Equivocadamente, pensando em proteger os bebes, a família das mães solteiras, a família que não podia ter filhos, e o próprio governo, criaram esta lei que tirava das mães os filhos recém-nascidos.

Esta ética, que poderia ser normal para os que criaram, foi salva pela Moral que é mais universal e fez com que tornasse a público estas práticas que tiraram mais de 150 mil crianças das sua mães.

Mas agora, com mais de 50 anos do acontecido, a primeira-ministra pediu desculpas em nome do sistema, uma vez que ela nem participou destas agressões. Então, os que fizeram aquilo tudo ficariam impunes? Só se não estivessem escritas em nossa consciência as Leis Naturais, onde cada um recebe a colheita que plantou.

Nós, que estamos vendo este acontecido de fora, vemos a aplicação da Lei do Progresso na melhoria das Leis naquela sociedade.

Mas, os que estão envolvidos diretamente vivenciam uma oportunidade ímpar para aprendizado com as provas e expiações de cada um.

Reflitamos, neste momento, em como está a consciência dos pais que optaram por abandonar as esposas grávidas; a consciência pesada da família que não apoiou a filha gestante; a consciência dos profissionais que aceitaram executar a dolorosa separação dos filhos de suas mães; a consciência das famílias que foram coniventes alimentando esta prática, aceitando as crianças roubadas; e, por fim, a consciência dos políticos que criaram esta Lei.

Com a imortalidade da alma, percebemos que este triste período acontecido nas existências destas pessoas é um espaço de tempo relativamente pequeno, considerando as tantas outras existências que já tiveram e outras que terão. Que estas almas entendam estas oportunidades para não tornarem dolorosas suas existências futuras.

Com a comunicabilidade dos Espíritos, podemos refletir sobre a afinidade que ajudou a todos estarem vivenciando no mesmo local toda esta experiência de provas, para uns, e expiações, para outros.

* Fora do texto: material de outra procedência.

Lemma agree_cilindro_breed bounds pop_size cr mr ms population fitness :
  forall fuel new_population,
    agree (@Cilindro.breed RS1 bounds pop_size cr mr ms fuel population fitness
             new_population)
          (@Cilindro.breed RS2 bounds pop_size cr mr ms fuel population fitness
             new_population).
Proof.
  induction fuel as [|fuel IH]; intros np; simpl;
    destruct (Z.of_nat (length np) <? pop_size)%Z;
    try apply agree_ret; try apply agree_raise.
  apply agree_bind; [apply agree_cilindro_selection|]. intros p1.
  apply agree_bind; [apply agree_cilindro_selection|]. intros p2.
  apply agree_bind; [apply agree_rand|]. intros u.
  apply agree_bind.
  - destruct (Rltb u cr); [|apply agree_ret].
    apply agree_bind; [apply agree_rand|]. intros alpha. apply agree_ret.
  - intros [c1 c2].
    apply agree_bind; [apply agree_mutation|]. intros c1'.
    destruct (pop_size <=? Z.of_nat (length (np ++ [c1'])))%Z; [apply IH|].
    apply agree_bind; [apply agree_mutation|]. intros c2'. apply IH.
Qed.

Lemma agree_cilindro_generation bounds pop_size cr mr ms pf st :
  agree (@Cilindro.generation RS1 bounds pop_size cr mr ms pf st)
        (@Cilindro.generation RS2 bounds pop_size cr mr ms pf st).
Proof.
  unfold Cilindro.generation.
  apply agree_bind; [apply agree_lift|]. intros best_idx.
  apply agree_bind; [apply agree_lift|]. intros best_ind.
  apply agree_bind; [apply agree_lift|]. intros best_fit.
  apply agree_bind; [apply agree_lift|]. intros worst.
  destruct best_ind as [|k [|t [|x rest]]]; try apply agree_raise.
  apply agree_bind; [apply agree_cilindro_breed|]. intros np.
  apply agree_bind; [apply agree_lift|]. intros fit. apply agree_ret.
Qed.

Lemma agree_cilindro_generations bounds pop_size cr mr ms pf (n : nat) :
  forall st,
    agree (@Cilindro.for_generations RS1 bounds pop_size cr mr ms pf n st)
          (@Cilindro.for_generations RS2 bounds pop_size cr mr ms pf n st).
Proof.
  induction n as [|n IH]; intros st; simpl; [apply agree_ret|].
  apply agree_bind; [apply agree_cilindro_generation|]. intros st'. apply IH.
Qed.

Lemma agree_cilindro_initial_state bounds pop_size pf :
  agree (@Cilindro.initial_state RS1 bounds pop_size pf)
        (@Cilindro.initial_state RS2 bounds pop_size pf).
Proof.
  unfold Cilindro.initial_state.
  apply agree_bind; [apply agree_initial_population|]. intros pop.
  apply agree_bind; [apply agree_lift|]. intros fit. apply agree_ret.
Qed.

(** A seeded run reads nothing but the stream of its seed. *)
Lemma cilindro_run_reads_the_stream bounds pop_size generations cr mr ms pf s g1 g2 :
  same (@seed RS1 s) (@seed RS2 s) ->
  returned (@Cilindro.run_GA RS1 bounds pop_size generations cr mr ms pf s g1) =
  returned (@Cilindro.run_GA RS2 bounds pop_size generations cr mr ms pf s g2).
Proof.
  intros Hseed.
  destruct (valid_seed_dec s) as [Hs|Hs].
  - unfold Cilindro.run_GA.
    rewrite (bind_run _ _ _ _ _ (@np_seed_run RS1 s g1 Hs)).
    rewrite (bind_run _ _ _ _ _ (@np_seed_run RS2 s g2 Hs)).
    apply same_outcome_returned.
    apply (agree_bind _ _ _ _ (agree_cilindro_initial_state bounds pop_size pf));
      [|exact Hseed].
    intros st0.
    apply agree_bind; [apply agree_cilindro_generations|]. intros st.
    apply agree_lift.
  - rewrite (@run_GA_refuses_the_seed RS1), (@run_GA_refuses_the_seed RS2)
      by assumption.
    reflexivity.
Qed.

(** *** placa_plana_ga.py *)

Lemma agree_init_population pop_size :
  agree (@PlacaPlana.init_population RS1 pop_size)
        (@PlacaPlana.init_population RS2 pop_size).
Proof.
  unfold PlacaPlana.init_population.
  destruct (pop_size <? 0)%Z; [apply agree_raise|].
  apply agree_bind; [apply agree_uniform|]. intros ts.
  apply agree_bind; [apply agree_uniform|]. intros ks. apply agree_ret.
Qed.

Lemma agree_placa_selection pop fitnesses k :
  agree (@PlacaPlana.tournament_selection RS1 pop fitnesses k)
        (@PlacaPlana.tournament_selection RS2 pop fitnesses k).
Proof.
  unfold PlacaPlana.tournament_selection.
  apply agree_bind; [apply agree_randint|]. intros idxs. agree_all.
Qed.

Lemma agree_crossover p1 p2 pc :
  agree (@PlacaPlana.crossover RS1 p1 p2 pc) (@PlacaPlana.crossover RS2 p1 p2 pc).
Proof. unfold PlacaPlana.crossover. agree_all. Qed.

Lemma agree_mutate ind pm st sk :
  agree (@PlacaPlana.mutate RS1 ind pm st sk) (@PlacaPlana.mutate RS2 ind pm st sk).
Proof.
  unfold PlacaPlana.mutate. destruct ind as [t k].
  apply agree_bind; [apply agree_rand|]. intros u.
  apply agree_bind.
  - destruct (Rltb u pm); [|apply agree_ret].
    apply agree_bind; [apply agree_normal|]. intros d. apply agree_ret.
  - intros t'. apply agree_bind; [apply agree_rand|]. intros u'.
    apply agree_bind.
    + destruct (Rltb u' pm); [|apply agree_ret].
      apply agree_bind; [apply agree_normal|]. intros d. apply agree_ret.
    + intros k'. apply agree_ret.
Qed.

Lemma agree_placa_breed pop_size pc pm pop fitnesses :
  forall fuel new_pop,
    agree (@PlacaPlana.breed RS1 pop_size pc pm fuel pop fitnesses new_pop)
          (@PlacaPlana.breed RS2 pop_size pc pm fuel pop fitnesses new_pop).
Proof.
  induction fuel as [|fuel IH]; intros np; simpl;
    destruct (Z.of_nat (length np) <? pop_size)%Z;
    try apply agree_ret; try apply agree_raise.
  apply agree_bind; [apply agree_placa_selection|]. intros p1.
  apply agree_bind; [apply agree_placa_selection|]. intros p2.
  apply agree_bind; [apply agree_crossover|]. intros [c1 c2].
  apply agree_bind; [apply agree_mutate|]. intros c1'.
  apply agree_bind; [apply agree_mutate|]. intros c2'.
  apply IH.
Qed.

Lemma agree_placa_generation pop_size pc pm pf st :
  agree (@PlacaPlana.generation RS1 pop_size pc pm pf st)
        (@PlacaPlana.generation RS2 pop_size pc pm pf st).
Proof.
  unfold PlacaPlana.generation.
  apply agree_bind; [apply agree_lift|]. intros best_idx.
  apply agree_bind; [apply agree_lift|]. intros worst_idx.
  apply agree_bind; [apply agree_lift|]. intros best_fit.
  apply agree_bind; [apply agree_lift|]. intros worst_fit.
  apply agree_bind; [apply agree_lift|]. intros [t k].
  apply agree_bind; [apply agree_placa_breed|]. intros np. apply agree_ret.
Qed.

Lemma agree_placa_generations pop_size pc pm pf (n : nat) :
  forall st,
    agree (@PlacaPlana.for_generations RS1 pop_size pc pm pf n st)
          (@PlacaPlana.for_generations RS2 pop_size pc pm pf n st).
Proof.
  induction n as [|n IH]; intros st; simpl; [apply agree_ret|].
  apply agree_bind; [apply agree_placa_generation|]. intros st'. apply IH.
Qed.

(** An unseeded run reads the stream of the state it is started in. *)
Lemma placa_run_reads_the_stream pop_size generations pc pm pf g1 g2 :
  same g1 g2 ->
  returned (@PlacaPlana.run_GA RS1 pop_size generations pc pm pf g1) =
  returned (@PlacaPlana.run_GA RS2 pop_size generations pc pm pf g2).
Proof.
  intros H. apply same_outcome_returned. revert g1 g2 H.
  change (agree (@PlacaPlana.run_GA RS1 pop_size generations pc pm pf)
                (@PlacaPlana.run_GA RS2 pop_size generations pc pm pf)).
  unfold PlacaPlana.run_GA, PlacaPlana.initial_state.
  apply agree_bind.
  - apply agree_bind; [apply agree_init_population|]. intros pop. apply agree_ret.
  - intros st0. apply agree_bind; [apply agree_placa_generations|]. intros st.
    apply agree_lift.
Qed.

End Streams.

(** [steady] and [drifting] differ in their first sample only: from any
    state past the first they hand out the same draws. *)
Definition past_the_first (g1 g2 : nat) : Prop := g1 = g2 /\ (1 <= g1)%nat.

Lemma steady_and_drifting_agree : same_draws steady drifting past_the_first.
Proof.
  intros g1 g2 [-> Hpos]. destruct g2 as [|n]; [lia|].
  unfold past_the_first. simpl. repeat split; lia.
Qed.

(** C5, amended.  cilindro_ga.py: run_GA starts by [np.random.seed(seed)],
    so the outcome of a run (result, histories and the state the generator
    is left in, or the exception) does not depend on the state the
    process-wide generator is in at the call; and every draw of the run
    (initial population, tournament indices, crossover test and
    coefficient, mutation test and perturbation) is read from the stream of
    that seed and from nothing else: two executions whose generators hand
    out the same draws from the seeded state, whatever the generators are,
    return the same result and histories, or raise the same exception.
    placa_plana_ga.py: run_GA takes no seed and seeds nothing; it reads the
    stream of the state the generator is in at the call, so two executions
    return the same only when started on states with the same stream, as
    when the caller seeds the generator first. *)
Theorem runs_are_reproducible_from_the_seed :
  (forall (RS : RandomSource) bounds pop_size generations cr mr ms pf s g1 g2,
      Cilindro.run_GA bounds pop_size generations cr mr ms pf s g1 =
      Cilindro.run_GA bounds pop_size generations cr mr ms pf s g2) /\
  (forall (RS1 RS2 : RandomSource) (same : @rng RS1 -> @rng RS2 -> Prop)
          bounds pop_size generations cr mr ms pf s g1 g2,
      same_draws RS1 RS2 same ->
      same (@seed RS1 s) (@seed RS2 s) ->
      returned (@Cilindro.run_GA RS1 bounds pop_size generations cr mr ms pf s g1) =
      returned (@Cilindro.run_GA RS2 bounds pop_size generations cr mr ms pf s g2)) /\
  (forall (RS1 RS2 : RandomSource) (same : @rng RS1 -> @rng RS2 -> Prop)
          pop_size generations pc pm pf g1 g2,
      same_draws RS1 RS2 same ->
      same g1 g2 ->
      returned (@PlacaPlana.run_GA RS1 pop_size generations pc pm pf g1) =
      returned (@PlacaPlana.run_GA RS2 pop_size generations pc pm pf g2)) /\
  (forall (RS : RandomSource) pop_size generations pc pm pf s g1 g2,
      (_ <- np_seed s ;; PlacaPlana.run_GA pop_size generations pc pm pf) g1 =
      (_ <- np_seed s ;; PlacaPlana.run_GA pop_size generations pc pm pf) g2).
Proof.
  split; [|split; [|split]].
  - intros RS bounds pop_size generations cr mr ms pf s g1 g2.
    destruct (valid_seed_dec s) as [Hs|Hs].
    + unfold Cilindro.run_GA.
      rewrite (bind_run _ _ _ _ _ (np_seed_run s g1 Hs)).
      rewrite (bind_run _ _ _ _ _ (np_seed_run s g2 Hs)). reflexivity.
    + rewrite !run_GA_refuses_the_seed by assumption. reflexivity.
  - intros RS1 RS2 same bounds pop_size generations cr mr ms pf s g1 g2 Hdraws Hseed.
    apply (cilindro_run_reads_the_stream RS1 RS2 same Hdraws). exact Hseed.
  - intros RS1 RS2 same pop_size generations pc pm pf g1 g2 Hdraws Hsame.
    apply (placa_run_reads_the_stream RS1 RS2 same Hdraws). exact Hsame.
  - intros RS pop_size generations pc pm pf s g1 g2.
    destruct (valid_seed_dec s) as [Hs|Hs].
    + rewrite (bind_run _ _ _ _ _ (np_seed_run s g1 Hs)).
      rewrite (bind_run _ _ _ _ _ (np_seed_run s g2 Hs)). reflexivity.
    + unfold bind. rewrite (np_seed_refuses s g1 Hs), (np_seed_refuses s g2 Hs).
      reflexivity.
Qed.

Com a reencarnação, não deixaríamos de lembrar também da Lei do Progresso, que não nos permite regredir. Assim como sabemos que existem injustiças, não existem injustiçados, e sim aprendizes da Lei de Causa e Efeito. Os que estão sofrendo agora algum efeito de injustiças causadas por outros, estão inclusos nas expiações que necessitam passar para o seu adiantamento. Então, esperamos que os débitos contraídos no ocorrido sejam reparados brevemente e não estagnados. Assim como as injustiças recebidas não virem revoltas e amarguras.

Como nos disse o Espírito Joanna de Ângelis, numa psicografia de Divaldo Pereira Franco, “o mal que me fazem não me faz mal, o mal que me faz mal é o mal que eu faço, porque me torna um ser mau”.

Podemos colaborar com todos estes envolvidos vibrando com pensamentos de amor e paz para que a caminhada deles em busca da felicidade plena seja sempre com muita luz para não dobrarem nenhuma esquina escura.

  • Humberto Souza de Arruda é evangelizador, voluntário em Serviço de Promoção Social Espírita (SAPSE) e colaborador do Espiritismo.net.